In the example I'm providing this did not happen.
193 static inline void wait_on_inode(struct inode *inode)
194 {
195 wait_var_event(inode_state_wait_address(inode, __I_NEW),
196 !(READ_ONCE(inode->i_state) & I_NEW));
303 #define wait_var_event(var, condition) \
304 do { \
305 might_sleep(); \
306 if (condition) \
307 break; \
I_NEW is tested here without any locks or fences.

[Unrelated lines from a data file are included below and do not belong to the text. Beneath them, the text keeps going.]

Lemma getSeenAnnouncements_absent (ls : gmap jsstring jsstring) :
  truthy (ls !! SEEN_ANNOUNCEMENTS_KEY) = false ->
  getSeenAnnouncements ls = Return (VObject []).
Proof. intros Hs. unfold getSeenAnnouncements, getItem. rewrite Hs. reflexivity. Qed.

Lemma getSeenAnnouncements_text (ls : gmap jsstring jsstring) c s :
  ls !! SEEN_ANNOUNCEMENTS_KEY = Some (c :: s) ->
  getSeenAnnouncements ls = parseJSON (c :: s).
Proof. intros Hs. unfold getSeenAnnouncements, getItem. rewrite Hs. reflexivity. Qed.

(** A ledger that cannot be read stops the three operations. *)
Lemma unreadable_ledger (ls : gmap jsstring jsstring) e id postedAt :
  getSeenAnnouncements ls = Throw e ->
  markAnnouncementSeen id postedAt ls = Throw e /\ isAnnouncementSeen id ls = Throw e.
Proof.
  intros He. unfold markAnnouncementSeen, isAnnouncementSeen. rewrite He. auto.
Qed.

(** What the operations do on a ledger that reads as an object. *)
Lemma readable_ledger (ls : gmap jsstring jsstring) m id postedAt :
  getSeenAnnouncements ls = Return (VObject m) ->
  markAnnouncementSeen id postedAt ls
  = Return (<[SEEN_ANNOUNCEMENTS_KEY := JSON_stringify (VObject (assignProperty m id postedAt))]> ls)
  /\ isAnnouncementSeen id ls = Return (inObject id m).
Proof.
  intros Hm. unfold markAnnouncementSeen, isAnnouncementSeen. rewrite Hm. auto.
Qed.

(** The object a ledger reads as is in property order. *)
Lemma ledger_ordered {J : JsonCodec H} (ls : gmap jsstring jsstring) m :
  getSeenAnnouncements ls = Return (VObject m) -> propertyOrder m.
Proof.
  unfold getSeenAnnouncements, parseJSON. destruct (truthy _).
  - destruct (JSON_parse _) as [v |] eqn:Hparse; [| discriminate].
    intros [= ->]. exact (JSON_parse_object _ _ Hparse).
  - intros [= <-]. apply propertyOrder_nil.
Qed.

308 __wait_var_event(var, condition); \
309 } while (0)
> [1] https://git.kernel.org/pub/scm/linux/kernel/git/torvalds/linux.git/tree/fs/inode.c#n1190
>
> > The former can in turn observe I_NEW is cleared and proceed to use the
> > inode, while possibly reading from not-yet-published areas.
> >
> > Signed-off-by: Mateusz Guzik <mjguzik@gmail.com>
> > ---
> >
> > I don't think this is a serious bug in the sense I doubt anyone ever ran
> > into it, but this is an issue on paper.
> >
> > I'm doing some changes in the area and I figured I'll get this bit out
> > of the way.
> >
> > fs/dcache.c | 4 ++++
> > fs/inode.c | 8 ++++++++
> > include/linux/writeback.h | 4 ++++
> > 3 files changed, 16 insertions(+)
> >
> > diff --git a/fs/dcache.c b/fs/dcache.c
> > index a067fa0a965a..806d6a665124 100644
> > --- a/fs/dcache.c
> > +++ b/fs/dcache.c
> > @@ -1981,6 +1981,10 @@ void d_instantiate_new(struct dentry *entry, struct inode *inode)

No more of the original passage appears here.